À cette audience, la SARL COMM'9, représentée par son conseil, maintient les demandes contenues dans son acte introductif d’instance auquel il convient de se reporter pour un plus ample exposé des moyens.
Au visa des articles 1103 et suivants du code civil, elle expose avoir signé un contrat en date du 25 juin 2007 avec le Syndicat des copropriétaires du [Adresse 2] pour des prestations de ménage et de sortie et rentrée des containers de déchets ménagers et tri sélectif de l’ensemble immobilier. Or, elle fait valoir que les factures des mois de mai 2023, juin 2023, mars 2024, avril 2024 et mai 2024 n’ont pas été payées par le Syndicat des copropriétaires du [Adresse 2]. Elle précise que le contrat a par suite été résilié par le syndicat, à effet du 30 juin 2024. La SARL COMM'9 déclare avoir envoyé de multiples mises en demeure sans succès. Par ailleurs, au visa de l’article 1240 du code civil, elle considère que le Syndicat des copropriétaires du [Adresse 2] lui a opposé une résistance abusive.
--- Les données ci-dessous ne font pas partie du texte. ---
(* ===== verification/FetchExec.v ===== *)
(** * Executing plans

    Each step of a plan as a relation on file systems, what a failing step
    leaves behind, and sequences of steps. *)
From S2P Require Import Prelude Bytes Sha256 Sha256Spec FileSys External Revocation Config Index Fetch FetchFiles FetchPlan.

(** ** Verified files *)

(** The file at [p] can be read and has the hash [d]. *)
Record good (fs : Fs) (p : string) (d : list byte) : Prop := {
  good_data : ∃ data, files fs !! p = Some data ∧ d = Fips.sha256 data
                      ∧ 8 * Z.of_nat (length data) ≤ u64_max;
  good_nul : no_nul (as_bytes p) = true;
  good_open : faults fs OpOpen p = None;
  good_read : faults fs OpRead p = None }.

Lemma hash_file_good fs p d : hash_file fs p = Ok d ↔ good fs p d.
Proof.
  rewrite hash_file_spec. unfold hash_spec. rewrite result_bind_ok. split.
  - intros (data & (Hf & Hn & Ho & Hr)%fs_read_inv & Hd).
    destruct (Z.leb_spec (8 * Z.of_nat (length data)) u64_max); [|done].
    injection Hd as <-. split; [|done..]. by exists data.
  - intros [(data & Hf & -> & Hl) Hn Ho Hr]. exists data.
    split; [by apply fs_read_ok|]. by rewrite (proj2 (Z.leb_le _ _)).
Qed.

Lemma stale_good fs local f :
  ¬ stale fs local f ↔ good fs (path_join local (filename f)) (hash f).
Proof.
  rewrite <- hash_file_good. unfold stale. split; [|by intros -> []].
  intros Hs. by destruct (decide (hash_file fs (path_join local (filename f)) = Ok (hash f))).
Qed.

(** What a file system refuses does not depend on what it holds. *)
Record same_env (fs fs' : Fs) : Prop := {
  env_faults : faults fs' = faults fs;
  env_read : read_size fs' = read_size fs }.

#[export] Instance same_env_preorder : PreOrder same_env.
Proof. split; [by split|]. intros f1 f2 f3 [] []. split; congruence. Qed.

Lemma same_env_set_files g fs : same_env fs (set_files g fs).
Proof. by split. Qed.
#[export] Hint Resolve same_env_set_files : upki.

Lemma good_frame fs fs' p d :
  same_env fs fs' → files fs' !! p = files fs !! p → good fs p d → good fs' p d.
Proof. intros [Hf _] Hp [? ? ? ?]. split; rewrite ?Hf, ?Hp; done. Qed.

(** ** Steps as a relation *)

Section Steps.
Context `{Http} `{Json} `{TempFileLaws} `{Clubcard} `{HashOrderLaws}.

(** The whole body of a response that the server gave to a request for [url]. *)
Definition sends (url : string) (data : list byte) : Prop :=
  ∃ client net net1 net2 net3 r resp,
    send client url net = (net1, inr r) ∧ error_for_status r = inr resp
    ∧ response_bytes resp net2 = (net3, inr data).

Inductive ran : PlanStep → Fs → Fs → Prop :=
| ran_create fs p fs' :
    grown p fs fs' → p = "" ∨ p ∈ dirs fs' → ran (CreateDir p) fs fs'
| ran_download fs f url local data :
    sends url data →
    good (set_files <[local := data]> fs) local (hash f) →
    ran (Download f url local) fs (set_files <[local := data]> fs)
| ran_delete fs p : is_Some (files fs !! p) → ran (Delete p) fs (set_files (delete p) fs)
| ran_no_index fs m dir : write fs m dir = None → ran (SaveIndex m dir) fs fs
| ran_index fs m dir buf :
    write fs m dir = Some buf →
    ran (SaveIndex m dir) fs (set_files <[path_join dir INDEX_BIN := buf]> fs)
| ran_manifest fs m dir data :
    manifest_to_vec m = inr data →
    ran (SaveManifest m dir) fs (set_files <[path_join dir MANIFEST_JSON := data]> fs).

(** What a step that fails leaves: nothing changed, except that directories made before
    the error stay, and that a download does of which the whole body came and was written,
    but which cannot be verified: its hash is another, or it cannot be read back. *)
Inductive failed : PlanStep → Fs → Fs → Prop :=
| failed_same s fs : failed s fs fs
| failed_create fs p fs' : grown p fs fs' → failed (CreateDir p) fs fs'
| failed_download fs f url local data :
    sends url data → ¬ good (set_files <[local := data]> fs) local (hash f) →
    failed (Download f url local) fs (set_files <[local := data]> fs).

Lemma grown_env p fs fs' : grown p fs fs' → same_env fs fs'.
Proof. by intros []. Qed.

Lemma save_index_spec m dir fs :
  match save_index m dir fs with
  | (fs', Ok _) => ran (SaveIndex m dir) fs fs'
  | (fs', _) => fs' = fs
  end.
Proof.
  unfold save_index. destruct (write fs m dir) as [buf|] eqn:Hw; [|by constructor].
  unfold mbind at 1, eff_bind at 1, eff_map_err at 1.
  destruct (tempfile_in ".new" dir fs) as [fs1 [temp|e|]] eqn:E; cbn [map_err].
  - apply tempfile_in_ok in E as [Hnew ->].
    pose proof (write_persist_atomic (λ e, FileWrite e temp)
                  (λ e, FileWrite e (path_join dir INDEX_BIN)) temp
                  (path_join dir INDEX_BIN) buf fs Hnew) as Hwp.
    destruct (with_temp temp _ _) as [fs2 [[]|e|]]; [|done..].
    subst fs2. by constructor.
  - by apply tempfile_in_not_ok in E as [-> _].
  - by apply tempfile_in_not_ok in E as [-> _].
Qed.

Lemma remove_file_spec p fs :
  match remove_file p fs with
  | (fs', Ok _) => ran (Delete p) fs fs'
  | (fs', _) => fs' = fs
  end.
Proof.
  unfold remove_file. destruct (guard_op _ _ _ _); [|done..].
  destruct (files fs !! p) eqn:E; [|done]. constructor. by rewrite E.
Qed.

Lemma check_download_ok fs f local :
  check_download fs f local = Ok tt ↔ good fs local (hash f).
Proof.
  unfold check_download. rewrite <- hash_file_good. repeat case_match; naive_solver.
Qed.

Lemma http_get_fs client url w : w_fs (http_get client url w).1 = w_fs w.
Proof.
  unfold http_get, mbind, eff_bind, eff_map_err, on_net, eff_lift.
  destruct (send client url (w_net w)) as [net [e|r]]; done.
Qed.

Lemma http_get_ok client url w w1 resp :
  http_get client url w = (w1, Ok resp) →
  ∃ net1 r, send client url (w_net w) = (net1, inr r) ∧ error_for_status r = inr resp.
Proof.
  unfold http_get, mbind, eff_bind, eff_map_err, on_net, eff_lift.
  destruct (send client url (w_net w)) as [net1 [e|r]]; cbn [of_sum map_err]; [done|].
  destruct (error_for_status r) as [e|x] eqn:E; cbn; [done|]. intros [= _ ->]. eauto.
Qed.

(** [on_fs] around an action that ran or changed nothing. *)
Lemma on_fs_spec {E} s (m : Eff Fs E unit) w :
  match m (w_fs w) with
  | (fs', Ok _) => ran s (w_fs w) fs'
  | (fs', _) => fs' = w_fs w
  end →
  match on_fs m w with
  | (w', Ok _) => ran s (w_fs w) (w_fs w')
  | (w', _) => w_fs w' = w_fs w
  end.
Proof. unfold on_fs. by destruct (m (w_fs w)) as [fs' [u|e|]]. Qed.

Lemma map_err_spec {E F} s (g : E → F) (m : Eff Fs E unit) fs :
  match m fs with
  | (fs', Ok _) => ran s fs fs'
  | (fs', _) => fs' = fs
  end →
  match eff_map_err g m fs with
  | (fs', Ok _) => ran s fs fs'
  | (fs', _) => fs' = fs
  end.
Proof. unfold eff_map_err. by destruct (m fs) as [fs' [u|e|]]. Qed.

(** Downloading: the network may fail first, changing no file. *)
Lemma execute_download_spec client f url local w :
  match execute client (Download f url local) w with
  | (w', Ok _) => ran (Download f url local) (w_fs w) (w_fs w')
  | (w', _) => failed (Download f url local) (w_fs w) (w_fs w')
  end.
Proof.
  cbn [execute]. unfold mbind at 1, eff_bind at 1.
  pose proof (http_get_fs client url w) as Hg.
  destruct (http_get client url w) as [w1 [resp|e|]] eqn:Hget; cbn [fst] in Hg;
    [|rewrite Hg; constructor..].
  unfold mbind at 1, eff_bind at 1, eff_map_err at 1, on_net.
  destruct (response_bytes resp (w_net w1)) as [net [e|data]] eqn:Hb; cbn [of_sum map_err];
    [cbn; rewrite Hg; constructor|].
  assert (sends url data) as Hsent.
  { apply http_get_ok in Hget as (net1 & r & Hs & He). by repeat eexists. }
  unfold mbind, eff_bind, on_fs, eff_map_err, eff_lift. cbn [w_fs w_net]. rewrite Hg.
  pose proof (atomic_write_atomic local data (w_fs w)) as Ha.
  destruct (atomic_write local data (w_fs w)) as [fs' [[]|e|]]; cbn [map_err w_fs];
    [subst fs'|rewrite Ha; constructor..].
  destruct (check_download _ f local) as [[]|e|] eqn:Hc.
  - constructor; [done|]. by apply check_download_ok.
  - constructor; [done|]. rewrite <- check_download_ok. by rewrite Hc.
  - constructor; [done|]. rewrite <- check_download_ok. by rewrite Hc.
Qed.

Lemma execute_spec client s w :
  match execute client s w with
  | (w', Ok _) => ran s (w_fs w) (w_fs w')
  | (w', _) => failed s (w_fs w) (w_fs w')
  end.
Proof.
  assert (∀ (x : World * Result Error unit),
    match x with (w', Ok _) => ran s (w_fs w) (w_fs w') | (w', _) => w_fs w' = w_fs w end →
    match x with (w', Ok _) => ran s (w_fs w) (w_fs w')
               | (w', _) => failed s (w_fs w) (w_fs w') end) as Hsame.
  { intros [w' [u|e|]] Hx; [done|rewrite Hx; constructor..]. }
  destruct s as [p|f url local|p|m dir|m dir]; cbn [execute].
  - unfold on_fs, eff_map_err. destruct (create_dir_all p (w_fs w)) as [fs' r] eqn:E.
    apply create_dir_all_grown in E as [Hg Hp].
    destruct r as [[]|e|]; cbn [map_err w_fs]; constructor; auto.
  - apply execute_download_spec.
  - apply Hsame, on_fs_spec, map_err_spec, remove_file_spec.
  - apply Hsame, on_fs_spec, save_index_spec.
  - apply Hsame. unfold mbind, eff_bind, eff_lift.
    destruct (manifest_to_vec m) as [e|data] eqn:Hv; [done|]. cbn [of_sum map_err].
    apply on_fs_spec, map_err_spec.
    pose proof (atomic_write_atomic (path_join dir MANIFEST_JSON) data (w_fs w)) as Ha.
    destruct (atomic_write _ data (w_fs w)) as [fs' [[]|e|]]; [subst fs'|done..].
    by constructor.
Qed.

(** ** Sequences of steps *)

Inductive ran_all : list PlanStep → Fs → Fs → Prop :=
| ran_nil fs : ran_all [] fs fs
| ran_cons s steps fs1 fs2 fs3 :
    ran s fs1 fs2 → ran_all steps fs2 fs3 → ran_all (s :: steps) fs1 fs3.

Lemma ran_all_app l1 l2 fs fs' :
  ran_all (l1 ++ l2) fs fs' ↔ ∃ fs1, ran_all l1 fs fs1 ∧ ran_all l2 fs1 fs'.
Proof.
  revert fs. induction l1 as [|s l1 IH]; intros fs; cbn [app].
  - split; [intros ?; exists fs; split; [constructor|done]|].
    intros (fs1 & Hnil & ?). by inversion Hnil; subst.
  - split.
    + intros Hr. inversion Hr; subst.
      match goal with Hx : ran_all (_ ++ _) _ _ |- _ => apply IH in Hx as (fs1 & ? & ?) end.
      exists fs1. split; [by econstructor|done].
    + intros (fs1 & Hr & ?). inversion Hr; subst. econstructor; [done|]. apply IH. eauto.
Qed.

Lemma execute_all_spec client steps w :
  match execute_all client steps w with
  | (w', Ok _) => ran_all steps (w_fs w) (w_fs w')
  | (w', _) => ∃ done_ s rest fs1, steps = done_ ++ s :: rest
                 ∧ ran_all done_ (w_fs w) fs1 ∧ failed s fs1 (w_fs w')
  end.
Proof.
  revert w. induction steps as [|s steps IH]; intros w; cbn [execute_all].
  { constructor. }
  unfold mbind, eff_bind. pose proof (execute_spec client s w) as Hs.
  destruct (execute client s w) as [w1 [[]|e|]];
    [|exists [], s, steps, (w_fs w); repeat split; [constructor|done]..].
  specialize (IH w1). destruct (execute_all client steps w1) as [w2 [[]|e|]];
    [by econstructor|..];
    destruct IH as (d & s' & rest & fs1 & -> & Hd & Hf);
    exists (s :: d), s', rest, fs1; (split; [done|]); (split; [by econstructor|done]).
Qed.

(** ** What steps may change *)

Definition targets (s : PlanStep) : list string :=
  match s with
  | CreateDir _ => []
  | Download _ _ local => [local]
  | Delete p => [p]
  | SaveIndex _ dir => [path_join dir INDEX_BIN]
  | SaveManifest _ dir => [path_join dir MANIFEST_JSON]
  end.

Lemma ran_frame s fs fs' :
  ran s fs fs' → same_env fs fs' ∧ ∀ p, p ∉ targets s → files fs' !! p = files fs !! p.
Proof.
  assert (∀ p q d fs, p ∉ [q] → files (set_files <[q := d]> fs) !! p = files fs !! p) as Hi.
  { intros p q d fs0 Hp. cbn. apply lookup_insert_ne. set_solver. }
  destruct 1 as [fs p fs' Hg _| | | | |]; cbn [targets];
    (split; [by eauto using grown_env with upki|]); intros q Hq; auto.
  - by rewrite (grown_files _ _ _ Hg).
  - cbn. apply lookup_delete_ne. set_solver.
Qed.

Lemma failed_frame s fs fs' :
  failed s fs fs' → same_env fs fs' ∧ ∀ p, p ∉ targets s → files fs' !! p = files fs !! p.
Proof.
  destruct 1 as [|fs p fs' Hg|]; [by split|split..]; [by eapply grown_env| |by auto with upki|].
  - intros q _. by rewrite (grown_files _ _ _ Hg).
  - intros p Hp. cbn. apply lookup_insert_ne. set_solver.
Qed.

Lemma ran_all_frame steps fs fs' :
  ran_all steps fs fs' →
  same_env fs fs' ∧ ∀ p, p ∉ concat (targets <$> steps) → files fs' !! p = files fs !! p.
Proof.
  induction 1 as [fs|s steps fs1 fs2 fs3 Hs Hall [He Hf]]; [by split|].
  apply ran_frame in Hs as [He' Hf']. split; [by etransitivity|].
  intros p Hp. rewrite fmap_cons in Hp. cbn [concat] in Hp.
  apply not_elem_of_app in Hp as [Hp1 Hp2]. by rewrite Hf, Hf'.
Qed.

(** Running or failing, a plan changes its targets at most. *)
Lemma execute_all_frame client steps w :
  let w' := (execute_all client steps w).1 in
  same_env (w_fs w) (w_fs w')
  ∧ ∀ p, p ∉ concat (targets <$> steps) → files (w_fs w') !! p = files (w_fs w) !! p.
Proof.
  pose proof (execute_all_spec client steps w) as Hs.
  destruct (execute_all client steps w) as [w' [[]|e|]]; cbn [fst];
    [by apply ran_all_frame|..];
    destruct Hs as (d & s & rest & fs1 & -> & [He Hf]%ran_all_frame & [He' Hf']%failed_frame);
    (split; [by etransitivity|]); intros p Hp;
    rewrite fmap_app, fmap_cons, concat_app in Hp; cbn [concat] in Hp;
    apply not_elem_of_app in Hp as [Hp1 [Hp2 _]%not_elem_of_app];
    by rewrite Hf', Hf.
Qed.

(** ** Downloads *)

(** After the downloads every file downloaded, and every file that was good
    before, is good. *)
Lemma downloads_good local url (all l : list ManifestFile) fs fs' :
  (∀ f g, f ∈ all → g ∈ all → path_join local (filename f) = path_join local (filename g) →
          hash f = hash g) →
  (∀ f, f ∈ l → f ∈ all) →
  ran_all ((λ f, download f url local) <$> l) fs fs' →
  ∀ f, f ∈ all → f ∈ l ∨ good fs (path_join local (filename f)) (hash f) →
       good fs' (path_join local (filename f)) (hash f).
Proof.
  intros Hcons. revert fs. induction l as [|g l IH]; intros fs Hl Hr f Hf Hor.
  - inversion Hr; subst. destruct Hor as [?%elem_of_nil|?]; done.
  - rewrite fmap_cons in Hr. inversion Hr as [|s steps fs1 fs2 fs3 Hs Hrest]; subst.
    apply (IH fs2); [intros; apply Hl; by right|done|done|].
    inversion Hs as [|fs0 f0 u l0 data Hsent Hgood| | | |]; subst.
    destruct (decide (path_join local (filename f) = path_join local (filename g)))
      as [E|E].
    + right. rewrite E, (Hcons f g); [exact Hgood|done|apply Hl; left|done].
    + destruct Hor as [[->|?]%elem_of_cons|Hg]; [done|by left|right].
      eapply good_frame, Hg; [by auto with upki|]. cbn. by apply lookup_insert_ne.
Qed.
End Steps.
Le Syndicat des copropriétaires du [Adresse 2] n’a pas comparu et ne s’est pas fait représenter malgré sa convocation régulière.
L’affaire a été mise en délibéré au 1er décembre 2025.
MOTIFS DE LA DÉCISION
Aux termes de l’article 472 du code de procédure civile, lorsque le défendeur ne comparaît pas, il est néanmoins statué sur le fond, le juge ne faisant droit à la demande que s’il l’estime régulière, recevable et bien fondée.
Sur la demande en paiement
Aux termes des articles 1103 et 1104 du code civil, les contrats légalement formés tiennent lieu de loi à ceux qui les ont faits. Ils doivent être négociés, formés et exécutés de bonne foi.
En application de l’article 1217 du code civil, la partie envers laquelle l’engagement n’a pas été exécuté, ou l’a été imparfaitement, peut refuser d’exécuter ou suspendre l’exécution de sa propre obligation, poursuivre l’exécution forcée en nature de l’obligation, obtenir une réduction du prix, provoquer la résolution du contrat, demander réparation des conséquences de l’inexécution. Les sanctions qui ne sont pas incompatibles peuvent être cumulées ; des dommages et intérêts peuvent toujours s’y ajouter.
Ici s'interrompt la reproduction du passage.